What is being asked » From the line with "if truthy (id_or_name i) then" to the final line of the records, every line is to be duplicated exactly, both of those lines included.

Data for review »
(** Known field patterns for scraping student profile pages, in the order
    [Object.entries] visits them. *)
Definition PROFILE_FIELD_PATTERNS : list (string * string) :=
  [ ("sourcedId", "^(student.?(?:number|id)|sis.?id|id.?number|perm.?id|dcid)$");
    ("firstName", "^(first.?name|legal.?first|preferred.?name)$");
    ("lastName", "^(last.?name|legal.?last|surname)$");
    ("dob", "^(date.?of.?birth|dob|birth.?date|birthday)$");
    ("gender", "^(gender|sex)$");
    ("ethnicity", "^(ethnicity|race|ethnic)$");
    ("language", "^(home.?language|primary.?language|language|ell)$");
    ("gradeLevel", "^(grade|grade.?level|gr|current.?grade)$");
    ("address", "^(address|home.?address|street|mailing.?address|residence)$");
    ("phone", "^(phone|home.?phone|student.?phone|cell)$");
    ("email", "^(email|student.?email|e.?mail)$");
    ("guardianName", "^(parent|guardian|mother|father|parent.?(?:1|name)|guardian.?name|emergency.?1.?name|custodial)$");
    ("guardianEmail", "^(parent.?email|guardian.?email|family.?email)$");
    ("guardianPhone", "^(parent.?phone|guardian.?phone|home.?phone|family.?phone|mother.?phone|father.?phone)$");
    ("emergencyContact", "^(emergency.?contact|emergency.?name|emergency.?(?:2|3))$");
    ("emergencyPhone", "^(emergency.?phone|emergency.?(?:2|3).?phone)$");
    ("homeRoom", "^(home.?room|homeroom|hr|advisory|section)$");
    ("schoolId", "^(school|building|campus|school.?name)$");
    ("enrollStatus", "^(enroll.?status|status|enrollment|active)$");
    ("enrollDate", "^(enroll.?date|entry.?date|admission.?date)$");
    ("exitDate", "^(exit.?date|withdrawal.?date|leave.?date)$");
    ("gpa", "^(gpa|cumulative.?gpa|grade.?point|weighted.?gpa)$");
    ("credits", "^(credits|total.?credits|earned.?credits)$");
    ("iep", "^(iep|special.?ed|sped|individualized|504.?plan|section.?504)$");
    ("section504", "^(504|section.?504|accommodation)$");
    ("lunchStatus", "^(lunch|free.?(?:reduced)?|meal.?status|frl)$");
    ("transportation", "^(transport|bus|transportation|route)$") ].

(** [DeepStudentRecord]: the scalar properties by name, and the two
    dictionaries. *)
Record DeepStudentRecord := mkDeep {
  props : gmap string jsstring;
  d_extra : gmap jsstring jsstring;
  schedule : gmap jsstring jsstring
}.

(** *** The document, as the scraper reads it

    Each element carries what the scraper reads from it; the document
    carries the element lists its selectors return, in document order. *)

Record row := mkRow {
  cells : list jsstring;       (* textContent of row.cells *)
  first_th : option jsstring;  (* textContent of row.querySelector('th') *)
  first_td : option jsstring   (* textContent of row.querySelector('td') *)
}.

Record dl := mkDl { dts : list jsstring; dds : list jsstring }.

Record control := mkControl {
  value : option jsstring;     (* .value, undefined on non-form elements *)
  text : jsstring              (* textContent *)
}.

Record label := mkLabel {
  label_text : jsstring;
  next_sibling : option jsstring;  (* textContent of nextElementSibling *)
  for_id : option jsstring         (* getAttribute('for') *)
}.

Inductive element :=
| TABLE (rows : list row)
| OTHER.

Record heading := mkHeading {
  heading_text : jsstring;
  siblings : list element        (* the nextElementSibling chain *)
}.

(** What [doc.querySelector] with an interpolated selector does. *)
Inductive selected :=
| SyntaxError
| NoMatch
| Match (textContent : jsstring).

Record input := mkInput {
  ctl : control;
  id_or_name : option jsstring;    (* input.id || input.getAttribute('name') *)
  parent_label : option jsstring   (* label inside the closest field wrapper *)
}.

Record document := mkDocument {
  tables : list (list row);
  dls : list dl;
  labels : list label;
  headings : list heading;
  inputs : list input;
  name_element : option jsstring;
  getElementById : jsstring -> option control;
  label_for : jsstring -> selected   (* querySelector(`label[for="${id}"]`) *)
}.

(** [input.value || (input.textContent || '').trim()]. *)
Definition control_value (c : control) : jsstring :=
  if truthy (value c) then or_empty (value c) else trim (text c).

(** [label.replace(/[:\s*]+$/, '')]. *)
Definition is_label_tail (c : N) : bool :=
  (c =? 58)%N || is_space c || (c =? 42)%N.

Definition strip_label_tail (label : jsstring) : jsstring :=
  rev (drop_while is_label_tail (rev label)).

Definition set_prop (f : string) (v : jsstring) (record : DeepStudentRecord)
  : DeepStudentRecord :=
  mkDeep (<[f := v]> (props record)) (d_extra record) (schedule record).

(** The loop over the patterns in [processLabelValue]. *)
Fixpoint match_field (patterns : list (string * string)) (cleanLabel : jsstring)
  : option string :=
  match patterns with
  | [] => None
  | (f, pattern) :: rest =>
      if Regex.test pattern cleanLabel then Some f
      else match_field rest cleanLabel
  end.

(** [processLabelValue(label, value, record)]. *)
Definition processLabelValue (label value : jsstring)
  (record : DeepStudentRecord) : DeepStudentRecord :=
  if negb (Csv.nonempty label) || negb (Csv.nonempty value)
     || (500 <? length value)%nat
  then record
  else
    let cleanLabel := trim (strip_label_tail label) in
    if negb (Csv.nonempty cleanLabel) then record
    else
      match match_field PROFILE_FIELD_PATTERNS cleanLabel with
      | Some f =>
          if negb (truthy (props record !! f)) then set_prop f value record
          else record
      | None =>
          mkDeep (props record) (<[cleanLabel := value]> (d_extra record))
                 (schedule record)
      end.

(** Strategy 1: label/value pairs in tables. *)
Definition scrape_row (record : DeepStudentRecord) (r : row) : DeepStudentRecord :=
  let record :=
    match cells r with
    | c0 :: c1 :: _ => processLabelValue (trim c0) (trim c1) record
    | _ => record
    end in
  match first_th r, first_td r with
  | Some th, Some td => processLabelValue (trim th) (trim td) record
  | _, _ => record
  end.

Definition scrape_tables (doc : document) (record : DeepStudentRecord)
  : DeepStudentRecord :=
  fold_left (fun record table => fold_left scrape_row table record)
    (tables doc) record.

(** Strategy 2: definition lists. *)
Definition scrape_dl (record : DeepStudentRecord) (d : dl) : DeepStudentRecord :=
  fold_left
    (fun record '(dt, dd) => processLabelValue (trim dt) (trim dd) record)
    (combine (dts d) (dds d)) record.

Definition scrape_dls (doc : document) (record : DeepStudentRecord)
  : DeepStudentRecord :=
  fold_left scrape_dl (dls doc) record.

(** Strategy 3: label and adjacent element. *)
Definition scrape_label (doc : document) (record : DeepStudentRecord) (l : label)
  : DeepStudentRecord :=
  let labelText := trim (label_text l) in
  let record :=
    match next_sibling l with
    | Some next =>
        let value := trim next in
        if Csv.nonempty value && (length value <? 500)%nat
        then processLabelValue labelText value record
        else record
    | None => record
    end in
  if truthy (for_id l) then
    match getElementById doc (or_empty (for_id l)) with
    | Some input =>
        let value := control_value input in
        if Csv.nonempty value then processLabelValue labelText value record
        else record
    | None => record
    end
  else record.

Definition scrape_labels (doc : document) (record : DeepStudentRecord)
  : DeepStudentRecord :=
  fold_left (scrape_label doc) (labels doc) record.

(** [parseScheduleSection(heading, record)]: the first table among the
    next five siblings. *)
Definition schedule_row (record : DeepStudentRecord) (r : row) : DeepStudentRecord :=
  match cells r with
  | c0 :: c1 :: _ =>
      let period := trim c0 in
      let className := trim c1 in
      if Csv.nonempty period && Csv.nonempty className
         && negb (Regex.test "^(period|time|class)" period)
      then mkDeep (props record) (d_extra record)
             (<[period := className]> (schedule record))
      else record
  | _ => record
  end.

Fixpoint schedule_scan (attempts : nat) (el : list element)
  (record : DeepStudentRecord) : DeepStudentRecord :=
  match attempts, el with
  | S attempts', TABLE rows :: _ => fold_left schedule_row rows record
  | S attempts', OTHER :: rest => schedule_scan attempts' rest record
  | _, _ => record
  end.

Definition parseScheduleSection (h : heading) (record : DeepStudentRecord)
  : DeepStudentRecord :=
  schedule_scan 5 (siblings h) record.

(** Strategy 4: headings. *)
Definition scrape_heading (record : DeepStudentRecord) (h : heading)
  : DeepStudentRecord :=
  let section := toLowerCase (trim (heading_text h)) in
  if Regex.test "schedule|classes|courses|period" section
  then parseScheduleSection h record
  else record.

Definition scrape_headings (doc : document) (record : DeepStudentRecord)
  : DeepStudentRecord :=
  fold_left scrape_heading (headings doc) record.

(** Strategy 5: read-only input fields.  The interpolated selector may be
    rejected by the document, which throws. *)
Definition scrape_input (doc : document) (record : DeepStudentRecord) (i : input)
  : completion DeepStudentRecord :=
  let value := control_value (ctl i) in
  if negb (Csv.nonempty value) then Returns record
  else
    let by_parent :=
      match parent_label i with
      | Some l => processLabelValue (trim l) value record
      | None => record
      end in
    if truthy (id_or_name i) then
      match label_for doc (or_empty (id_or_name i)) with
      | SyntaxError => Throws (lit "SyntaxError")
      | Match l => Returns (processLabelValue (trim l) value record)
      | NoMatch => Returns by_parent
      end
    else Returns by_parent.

Solution below »
    if truthy (id_or_name i) then
      match label_for doc (or_empty (id_or_name i)) with
      | SyntaxError => Throws (lit "SyntaxError")
      | Match l => Returns (processLabelValue (trim l) value record)
      | NoMatch => Returns by_parent
      end
    else Returns by_parent.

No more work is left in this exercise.